Detailed Description

Function Documentation

subroutine cgemm (character transa, character transb, integer m, integer n,integer k, complex alpha, complex, dimension(lda,*) a, integer lda,complex, dimension(ldb,*) b, integer ldb, complex beta, complex,dimension(ldc,*) c, integer ldc)

CGEMM

Purpose:

CGEMM performs one of the matrix-matrix operations

C := alpha*op( A )*op( B ) + beta*C,

where op( X ) is one of

op( X ) = X or op( X ) = X**T or op( X ) = X**H,

alpha and beta are scalars, and A, B and C are matrices, with op( A )
an m by k matrix, op( B ) a k by n matrix and C an m by n matrix.

Parameters

TRANSA

TRANSA is CHARACTER*1
On entry, TRANSA specifies the form of op( A ) to be used in
the matrix multiplication as follows:

TRANSA = ’N’ or ’n’, op( A ) = A.

TRANSA = ’T’ or ’t’, op( A ) = A**T.

TRANSA = ’C’ or ’c’, op( A ) = A**H.

TRANSB

TRANSB is CHARACTER*1
On entry, TRANSB specifies the form of op( B ) to be used in
the matrix multiplication as follows:

TRANSB = ’N’ or ’n’, op( B ) = B.

TRANSB = ’T’ or ’t’, op( B ) = B**T.

TRANSB = ’C’ or ’c’, op( B ) = B**H.

M

M is INTEGER
On entry, M specifies the number of rows of the matrix
op( A ) and of the matrix C. M must be at least zero.

N

N is INTEGER
On entry, N specifies the number of columns of the matrix
op( B ) and the number of columns of the matrix C. N must be
at least zero.

K

K is INTEGER
On entry, K specifies the number of columns of the matrix
op( A ) and the number of rows of the matrix op( B ).

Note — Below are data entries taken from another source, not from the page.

(** Which keys carry an entry. *)
Lemma newErrors_is_Some (form : gmap string string) (k : string) :
  is_Some (newErrors form !! k) ↔
    (k = "fullName" ∧ ¬ (3 ≤ length_of (form !! "fullName") ≤ 50)%nat)
    ∨ (k = "email" ∧ test email_regex (default "" (form !! "email")) = false)
    ∨ (k = "password" ∧ (length_of (form !! "password") < 6)%nat).
Proof.
  destruct (decide (k = "fullName")) as [->|Hf].
  { rewrite newErrors_fullName.
    pose proof (truthy_length (form !! "fullName")) as Ht.
    destruct (truthy (form !! "fullName"));
      cbv [negb].
    - destruct (Nat.ltb_spec (length_of (form !! "fullName")) 3);
        [|destruct (Nat.ltb_spec 50 (length_of (form !! "fullName")))].
      + split; [intros _; left; split; [done|lia] | by intros _; eexists].
      + split; [intros _; left; split; [done|lia] | by intros _; eexists].
      + split; [by intros [? [=]] | intros [[_ H']|[[[=] _]|[[=] _]]]; lia].
    - split; [intros _; left; split; [done|] | by intros _; eexists].
      assert (¬ (0 < length_of (form !! "fullName"))%nat) by (rewrite <- Ht; done).
      lia. }
  destruct (decide (k = "email")) as [->|He].
  { rewrite newErrors_email.
    pose proof (test_email_truthy (form !! "email")) as Ht.
    destruct (truthy (form !! "email"));
      cbv [negb].
    - destruct (test email_regex (default "" (form !! "email")));
      cbv [negb].
      + split; [by intros [? [=]] | intros [[[=] _]|[[_ [=]]|[[=] _]]]].
      + split; [intros _; right; left; done | by intros _; eexists].
    - split; [intros _; right; left; split; [done|] | by intros _; eexists].
      destruct (test email_regex (default "" (form !! "email"))); [|done].
      by specialize (Ht eq_refl). }
  destruct (decide (k = "password")) as [->|Hp].
  { rewrite newErrors_password.
    pose proof (truthy_length (form !! "password")) as Ht.
    destruct (truthy (form !! "password"));
      cbv [negb].
    - destruct (Nat.ltb_spec (length_of (form !! "password")) 6).
      + split; [intros _; right; right; done | by intros _; eexists].
      + split; [by intros [? [=]] | intros [[[=] _]|[[[=] _]|[_ H']]]; lia].
    - split; [intros _; right; right; split; [done|] | by intros _; eexists].
      assert (¬ (0 < length_of (form !! "password"))%nat) by (rewrite <- Ht; done).
      lia. }
  rewrite newErrors_other by done.
  split; [by intros [? [=]] | intros [[? _]|[[? _]|[? _]]]; done].
Qed.

Lemma validateForm_result (st : State) :
  (validateForm st).2 = true ↔ newErrors (formData st) = ∅.
Proof.
  unfold validateForm. cbn. rewrite bool_decide_eq_true, length_fmap.
  rewrite <- map_to_list_empty_iff.
  split; [apply nil_length_inv | by intros ->].
Qed.

(** X23. [validateForm] returns true exactly when the full name has 3 to 50
    characters (50 included), the e-mail address passes the test, and the
    password has at least 6 characters; and exactly then the errors it stores
    are empty. *)
Theorem validateForm_true_iff (st : State) :
  ((validateForm st).2 = true ↔
     (3 ≤ length_of (formData st !! "fullName") ≤ 50)%nat
     ∧ test email_regex (default "" (formData st !! "email")) = true
     ∧ (6 ≤ length_of (formData st !! "password"))%nat)
  ∧ ((validateForm st).2 = true ↔ errors (validateForm st).1 = ∅).
Proof.
  split; [|apply validateForm_result].
  rewrite validateForm_result, map_empty.
  split.
  - intros Hnone.
    assert (Hno : ∀ k, ¬ is_Some (newErrors (formData st) !! k))
      by (intros k; rewrite Hnone; by intros [? [=]]).
    setoid_rewrite newErrors_is_Some in Hno.
    split; [|split].
    + destruct (decide (3 ≤ length_of (formData st !! "fullName") ≤ 50)%nat);
        [done|]. exfalso. eapply Hno. eauto.
    + destruct (test email_regex (default "" (formData st !! "email"))) eqn:E;
        [done|]. exfalso. eapply Hno. eauto.
    + destruct (decide (6 ≤ length_of (formData st !! "password"))%nat);
        [done|]. exfalso. eapply (Hno "password"). right; right. split; [done|lia].
  - intros (Hn & He & Hp) k.
    apply eq_None_not_Some. rewrite newErrors_is_Some.
    intros [[_ H]|[[_ H]|[_ H]]]; [done | congruence | lia].
Qed.

(** X24. [validateForm] replaces the stored errors: afterwards a key has an
    entry exactly when it is one of the three fields and that field fails its
    check; whatever else the errors held before is gone. *)
Theorem validateForm_errors (st : State) (k : string) :
  is_Some (errors (validateForm st).1 !! k) ↔
    (k = "fullName" ∧ ¬ (3 ≤ length_of (formData st !! "fullName") ≤ 50)%nat)
    ∨ (k = "email" ∧ test email_regex (default "" (formData st !! "email")) = false)
    ∨ (k = "password" ∧ (length_of (formData st !! "password") < 6)%nat).
Proof. apply newErrors_is_Some. Qed.

(** ** [handleInputChange] *)

(** The form data after [handleInputChange]. *)
Lemma handleInputChange_form (name value : string) (st : State) :
  formData (handleInputChange name value st) = <[name := value]> (formData st).
Proof. unfold handleInputChange. by destruct (truthy (errors st !! name)). Qed.


(** X25. [handleInputChange] stores the value under the name of the field
    and leaves the other fields alone; afterwards the error of that field is
    empty or absent, and the errors of the other fields, the password
    visibility and the loading flag are as before. *)
Theorem handleInputChange_effect (name value : string) (st : State) :
  let st' := handleInputChange name value st in
  formData st' = <[name := value]> (formData st)
  ∧ truthy (errors st' !! name) = false
  ∧ (∀ k, k ≠ name → errors st' !! k = errors st !! k)
  ∧ showPassword st' = showPassword st
  ∧ isLoading st' = isLoading st.
Proof.
  unfold handleInputChange.
  destruct (truthy (errors st !! name)) eqn:E; cbn.
  - split_and!; try done.
    + by rewrite lookup_insert_eq.
    + intros k Hk. by rewrite lookup_insert_ne.
  - split_and!; done.
Qed.

(** X26. The verdict of [validateForm] depends on the form data alone: once
    the three fields have been typed in, whatever the state was before, the
    form is accepted exactly when the three typed values pass. *)
Theorem validateForm_after_typing (n e p : string) (st : State) :
  (validateForm
     (handleInputChange "password" p
        (handleInputChange "email" e
           (handleInputChange "fullName" n st)))).2 = true
  ↔ (3 ≤ String.length n ≤ 50)%nat
    ∧ test email_regex e = true
    ∧ (6 ≤ String.length p)%nat.
Proof.
  rewrite validateForm_result.
  set (st3 := handleInputChange "password" p _).
  assert (Hf : formData st3
               = <["password" := p]> (<["email" := e]> (<["fullName" := n]> (formData st)))).
  { unfold st3.
    repeat match goal with
    | |- context [handleInputChange ?a ?b ?c] =>
        rewrite (handleInputChange_form a b c)
    end. reflexivity. }
  rewrite Hf, map_empty. split.
  - intros Hnone.
    assert (Hno : ∀ k, ¬ is_Some (newErrors
              (<["password" := p]> (<["email" := e]> (<["fullName" := n]> (formData st)))) !! k))
      by (intros k; rewrite Hnone; by intros [? [=]]).
    setoid_rewrite newErrors_is_Some in Hno.
    simplify_map_eq. unfold length_of in Hno. cbn in Hno.
    split; [|split].
    + destruct (decide (3 ≤ String.length n ≤ 50)%nat); [done|].
      exfalso. eapply Hno. eauto.
    + destruct (test email_regex e) eqn:E; [done|]. exfalso. eapply Hno. eauto.
    + destruct (decide (6 ≤ String.length p)%nat); [done|].
      exfalso. eapply (Hno "password"). right; right. split; [done|lia].
  - intros (Hn & He & Hp) k.
    apply eq_None_not_Some. rewrite newErrors_is_Some.
    simplify_map_eq. unfold length_of. cbn.
    intros [[_ H]|[[_ H]|[_ H]]]; [done | congruence | lia].
Qed.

K must
be at least zero.

ALPHA

ALPHA is COMPLEX
On entry, ALPHA specifies the scalar alpha.

A

A is COMPLEX array, dimension ( LDA, ka ), where ka is
k when TRANSA = ’N’ or ’n’, and is m otherwise.
Before entry with TRANSA = ’N’ or ’n’, the leading m by k
part of the array A must contain the matrix A, otherwise
the leading k by m part of the array A must contain the
matrix A.

LDA

LDA is INTEGER
On entry, LDA specifies the first dimension of A as declared
in the calling (sub) program. When TRANSA = ’N’ or ’n’ then
LDA must be at least max( 1, m ), otherwise LDA must be at
least max( 1, k ).

B

B is COMPLEX array, dimension ( LDB, kb ), where kb is
n when TRANSB = ’N’ or ’n’, and is k otherwise.
Before entry with TRANSB = ’N’ or ’n’, the leading k by n
part of the array B must contain the matrix B, otherwise
the leading n by k part of the array B must contain the
matrix B.

LDB

LDB is INTEGER
On entry, LDB specifies the first dimension of B as declared
in the calling (sub) program. When TRANSB = ’N’ or ’n’ then
LDB must be at least max( 1, k ), otherwise LDB must be at
least max( 1, n ).

BETA

BETA is COMPLEX
On entry, BETA specifies the scalar beta. When BETA is
supplied as zero then C need not be set on input.

C

C is COMPLEX array, dimension ( LDC, N )
Before entry, the leading m by n part of the array C must
contain the matrix C, except when beta is zero, in which
case C need not be set on entry.
On exit, the array C is overwritten by the m by n matrix
( alpha*op( A )*op( B ) + beta*C ).

LDC

LDC is INTEGER
On entry, LDC specifies the first dimension of C as declared
in the calling (sub) program. LDC must be at least
max( 1, m ).

Author

Univ. of Tennessee

Univ. of California Berkeley

Univ. of Colorado Denver

NAG Ltd.

Further Details:

Level 3 Blas routine.

-- Written on 8-February-1989.
Jack Dongarra, Argonne National Laboratory.
Iain Duff, AERE Harwell.
Jeremy Du Croz, Numerical Algorithms Group Ltd.
Sven Hammarling, Numerical Algorithms Group Ltd.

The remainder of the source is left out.